====== Dataset records

(* ===== verification/WasmQueryTypes.v ===== *)
(** * x/wasm: what contracts ask and are told

    The requests a contract can make of the chain, the answers with their JSON
    encoding, and the errors on the way back to the contract: which are passed on
    as they are and which are redacted. *)

From Stdlib Require Import ZArith Lia.
From stdpp Require Import base gmap strings list pretty.
From S2P Require Import Prelude GoLib WasmGas WasmDispatch WasmPackets WasmJson.

(** ** Errors

    Errors keep their structure here, since it decides what a contract sees. *)

(** [wasmvmtypes.SystemError], one field of which is set. *)
Inductive SystemError :=
| InvalidRequest (err request : string)
| InvalidResponse (err response : string)
| NoSuchContract (addr : string)
| NoSuchCode (codeID : Z)
| Unknown
| UnsupportedRequest (kind : string).

(** Go errors by how they are built: a registered or foreign error with the name
    of its sentinel, the system errors and [NoSuchCircuit] of wasmvm, a
    [WasmVMFlavouredError], an error wrapped by errorsmod, a [DeterministicError],
    and a plain error ([fmt.Errorf]), such as the replacement of a redacted one. *)
Inductive GoErr :=
| Sentinel (name : string)
| System (e : SystemError)
| NoSuchCircuit (zkID : Z)
| Flavoured (sdkErr : string) (wasmVMErr : GoErr)
| Wrapped (e : GoErr) (desc : string)
| Deterministic (e : GoErr)
| Redacted (text : string).

#[export] Instance SystemError_eq_dec : EqDecision SystemError.
Proof. solve_decision. Defined.
#[export] Instance GoErr_eq_dec : EqDecision GoErr.
Proof. solve_decision. Defined.

(** The factories of types/errors.go. *)
Definition ErrNoSuchContractFn (addr : string) : GoErr :=
  Flavoured "ErrNoSuchContract" (System (NoSuchContract addr)).
Definition ErrNoSuchCodeFn (id : Z) : GoErr := Flavoured "ErrNoSuchCode" (System (NoSuchCode id)).
Definition ErrNoSuchCircuitFn (id : Z) : GoErr := Flavoured "ErrNoSuchCircuit" (NoSuchCircuit id).

(** [errors.As(err, &wasmvmErr)]: the outermost flavoured error of the chain. *)
Fixpoint as_flavoured (e : GoErr) : option GoErr :=
  match e with
  | Flavoured _ vm => Some vm
  | Wrapped e _ | Deterministic e => as_flavoured e
  | _ => None
  end.

(** [wasmvmtypes.ToSystemError]. *)
Definition to_system_error (e : GoErr) : option SystemError := match e with System s => Some s | _ => None end.

(** The registered error at the end of the chain of causes. *)
Fixpoint cause (e : GoErr) : string :=
  match e with
  | Sentinel n => n
  | System _ | NoSuchCircuit _ | Redacted _ => "unregistered"
  | Flavoured n _ => n
  | Wrapped e _ | Deterministic e => cause e
  end.

Section Redaction.
Context `{GoErrors}.

(** [redactError] on structured errors. *)
Definition redact (err : GoErr) : GoErr :=
  match to_system_error err, err with
  | Some _, _ => err
  | None, Deterministic _ => err
  | None, _ => let '(codespace, code) := ABCIInfo (cause err) in
               Redacted ("codespace: " ++ codespace ++ ", code: " ++ pretty code)
  end.

(** The end of [QueryHandler.Query] on an error. *)
Definition report (err : GoErr) : GoErr := redact (default err (as_flavoured err)).

End Redaction.

(** [wasmvmtypes.QuerierResult], the two-level result a contract gets. *)
Inductive QuerierResult := Answered (data : option string) | Refused (err : GoErr) | SystemFailed (err : SystemError).

Definition ToQuerierResult (r : GoErr + option string) : QuerierResult :=
  match r with
  | inr response => Answered response
  | inl err => match to_system_error err with Some s => SystemFailed s | None => Refused err end
  end.

(** ** Requests *)

(** [wasmvmtypes.PageRequest]. *)
Record VmPageRequest := mkVmPage { VmPageKey : option string; VmPageLimit : Z; VmPageReverse : bool }.

Record BankQuery := mkBankQuery {
  BqSupply : option string; BqBalance : option (string * string); BqAllBalances : option string;
  BqDenomMetadata : option string; BqAllDenomMetadata : option (option VmPageRequest) }.

Record IBCQuery := mkIBCQuery {
  IqPortID : bool; IqListChannels : option string; IqChannel : option (string * string) }.

Record StakingQuery := mkStakingQuery {
  SqAllValidators : bool; SqValidator : option string; SqAllDelegations : option string;
  SqDelegation : option (string * string); SqBondedDenom : bool }.

Record DistributionQuery := mkDistributionQuery {
  DqWithdrawAddress : option string; DqRewards : option (string * string); DqTotalRewards : option string;
  DqValidators : option string }.

(** [StargateQuery] and [GrpcQuery]. *)
Record PathQuery := mkPathQuery { PqData : string; PqPath : string }.

Record RawRangeQuery := mkRawRangeQuery {
  RrContract : string; RrStart : option string; RrEnd : option string; RrLimit : Z; RrOrder : string }.

Record WasmQuery := mkWasmQuery {
  WqSmart : option (string * string); WqRaw : option (string * option string); WqContractInfo : option string;
  WqCodeInfo : option Z; WqRawRange : option RawRangeQuery; WqCircuit : option Z; WqCircuitInfo : option Z }.

Record QueryRequest := mkQueryRequest {
  QBank : option BankQuery; QCustom : option string; QIBC : option IBCQuery; QStaking : option StakingQuery;
  QDistribution : option DistributionQuery; QStargate : option PathQuery; QGrpc : option PathQuery;
  QWasm : option WasmQuery }.

(** ** Answers *)

Definition VmCoin : Type := string * string.

Record VmDenomUnit := mkVmUnit { VuDenom : string; VuExponent : Z; VuAliases : list string }.
Record VmDenomMetadata := mkVmMetadata {
  VmDescription : string; VmDenomUnits : list VmDenomUnit; VmBase : string; VmDisplay : string;
  VmName : string; VmSymbol : string; VmURI : string; VmURIHash : string }.

Record VmValidator := mkVmValidator {
  VvAddress : string; VvCommission : string; VvMaxCommission : string; VvMaxChangeRate : string }.
Record VmDelegation := mkVmDelegation { VdDelegator : string; VdValidator : string; VdAmount : VmCoin }.
Record FullDelegation := mkFullDelegation {
  FdDelegator : string; FdValidator : string; FdAmount : VmCoin; FdRewards : list VmCoin; FdCanRedelegate : VmCoin }.
Record VmDecCoin := mkVmDecCoin { VcAmount : string; VcDenom : string }.
Record VmDelegatorReward := mkVmReward { VrReward : list VmDecCoin; VrValidator : string }.

Record RawRangeEntry := mkEntry { EntryKey : string; EntryValue : string }.

Inductive Answer :=
| AllBalancesResponse (amount : list VmCoin)
| BalanceResponse (amount : VmCoin)
| SupplyResponse (amount : VmCoin)
| DenomMetadataResponse (metadata : VmDenomMetadata)
| AllDenomMetadataResponse (metadata : list VmDenomMetadata) (nextKey : option string)
| PortIDResponse (portID : string)
| ListChannelsResponse (channels : list IBCChannel)
| ChannelResponse (channel : option IBCChannel)
| BondedDenomResponse (denom : string)
| AllValidatorsResponse (validators : list VmValidator)
| ValidatorResponse (validator : option VmValidator)
| AllDelegationsResponse (delegations : list VmDelegation)
| DelegationResponse (delegation : option FullDelegation)
| DelegatorWithdrawAddressResponse (address : string)
| DelegationRewardsResponse (rewards : list VmDecCoin)
| DelegationTotalRewardsResponse (rewards : list VmDelegatorReward) (total : list VmDecCoin)
| DelegatorValidatorsResponse (validators : option (list string))
| ContractInfoResponse (codeID : Z) (creator admin : string) (isPinned : bool) (ibcPort ibc2Port : string)
| CodeInfoResponse (codeID : Z) (creator checksum : string)
| RawRangeResponse (data : list RawRangeEntry) (nextKey : option string)
| CircuitResponse (data : string)
| CircuitInfoResponse (zkID : Z) (creator circuitKey : string).

(** *** JSON *)

Definition string_field (name value : string) : list Z := json_field name (json_string value).
(** A string field with [omitempty]. *)
Definition string_unless_empty (name value : string) : list (list Z) :=
  if bool_decide (value = ""%string) then [] else [string_field name value].
Definition json_strings (l : list string) : list Z := json_array json_string l.

Definition json_unit (u : VmDenomUnit) : list Z :=
  json_object [string_field "denom" (VuDenom u); json_field "exponent" (json_number (VuExponent u));
    json_field "aliases" (json_strings (VuAliases u))].
Definition json_metadata (m : VmDenomMetadata) : list Z :=
  json_object [string_field "description" (VmDescription m); json_field "denom_units" (json_array json_unit (VmDenomUnits m));
    string_field "base" (VmBase m); string_field "display" (VmDisplay m); string_field "name" (VmName m);
    string_field "symbol" (VmSymbol m); string_field "uri" (VmURI m); string_field "uri_hash" (VmURIHash m)].
Definition json_validator (v : VmValidator) : list Z :=
  json_object [string_field "address" (VvAddress v); string_field "commission" (VvCommission v);
    string_field "max_commission" (VvMaxCommission v); string_field "max_change_rate" (VvMaxChangeRate v)].
Definition json_delegation (d : VmDelegation) : list Z :=
  json_object [string_field "delegator" (VdDelegator d); string_field "validator" (VdValidator d);
    json_field "amount" (json_coin (VdAmount d))].
Definition json_full_delegation (d : FullDelegation) : list Z :=
  json_object [string_field "delegator" (FdDelegator d); string_field "validator" (FdValidator d);
    json_field "amount" (json_coin (FdAmount d)); json_field "accumulated_rewards" (json_array json_coin (FdRewards d));
    json_field "can_redelegate" (json_coin (FdCanRedelegate d))].
Definition json_dec_coin (c : VmDecCoin) : list Z :=
  json_object [string_field "amount" (VcAmount c); string_field "denom" (VcDenom c)].
Definition json_reward (r : VmDelegatorReward) : list Z :=
  json_object [json_field "reward" (json_array json_dec_coin (VrReward r)); string_field "validator_address" (VrValidator r)].
Definition json_entry (e : RawRangeEntry) : list Z :=
  json_array json_binary [Some (EntryKey e); Some (EntryValue e)].

(** [json.Marshal] of the responses. *)
Definition json_answer (a : Answer) : list Z :=
  match a with
  | AllBalancesResponse amount => json_object [json_field "amount" (json_array json_coin amount)]
  | BalanceResponse amount | SupplyResponse amount => json_object [json_field "amount" (json_coin amount)]
  | DenomMetadataResponse metadata => json_object [json_field "metadata" (json_metadata metadata)]
  | AllDenomMetadataResponse metadata nextKey =>
      json_object (json_field "metadata" (json_array json_metadata metadata) ::
        match nextKey with
        | None | Some ""%string => []
        | Some _ => [json_field "next_key" (json_binary nextKey)]
        end)
  | PortIDResponse portID => json_object [string_field "port_id" portID]
  | ListChannelsResponse channels => json_object [json_field "channels" (json_array json_channel channels)]
  | ChannelResponse channel =>
      json_object (match channel with Some c => [json_field "channel" (json_channel c)] | None => [] end)
  | BondedDenomResponse denom => json_object [string_field "denom" denom]
  | AllValidatorsResponse validators => json_object [json_field "validators" (json_array json_validator validators)]
  | ValidatorResponse validator =>
      json_object [json_field "validator" (match validator with Some v => json_validator v | None => json_null end)]
  | AllDelegationsResponse delegations => json_object [json_field "delegations" (json_array json_delegation delegations)]
  | DelegationResponse delegation =>
      json_object (match delegation with Some d => [json_field "delegation" (json_full_delegation d)] | None => [] end)
  | DelegatorWithdrawAddressResponse address => json_object [string_field "withdraw_address" address]
  | DelegationRewardsResponse rewards => json_object [json_field "rewards" (json_array json_dec_coin rewards)]
  | DelegationTotalRewardsResponse rewards total =>
      json_object [json_field "rewards" (json_array json_reward rewards); json_field "total" (json_array json_dec_coin total)]
  | DelegatorValidatorsResponse validators =>
      json_object [json_field "validators" (match validators with Some l => json_strings l | None => json_null end)]
  | ContractInfoResponse codeID creator admin isPinned ibcPort ibc2Port =>
      json_object ([json_field "code_id" (json_number codeID); string_field "creator" creator]
        ++ string_unless_empty "admin" admin ++ [json_field "pinned" (json_bool isPinned)]
        ++ string_unless_empty "ibc_port" ibcPort ++ string_unless_empty "ibc2_port" ibc2Port)
  | CodeInfoResponse codeID creator checksum =>
      json_object [json_field "code_id" (json_number codeID); string_field "creator" creator;
        string_field "checksum" (hex_encode checksum)]
  | RawRangeResponse data nextKey =>
      json_object [json_field "data" (json_array json_entry data); json_field "next_key" (json_binary nextKey)]
  | CircuitResponse data => json_object [json_field "data" (json_binary (Some data))]
  | CircuitInfoResponse zkID creator circuitKey =>
      json_object [json_field "zk_id" (json_number zkID); string_field "creator" creator;
        json_field "circuit_key" (json_binary (nilable circuitKey))]
  end.

Definition json_Marshal (a : Answer) : string := bytes_to_string (json_answer a).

============

** Exercise aim **
Give back exactly the lines above, from the line containing "Refused err end" through the line containing "Record BankQuery := mkBankQuery", with both end lines and nothing more.

** Reply **
  | inl err => match to_system_error err with Some s => SystemFailed s | None => Refused err end
  end.

(** ** Requests *)

(** [wasmvmtypes.PageRequest]. *)
Record VmPageRequest := mkVmPage { VmPageKey : option string; VmPageLimit : Z; VmPageReverse : bool }.

Record BankQuery := mkBankQuery {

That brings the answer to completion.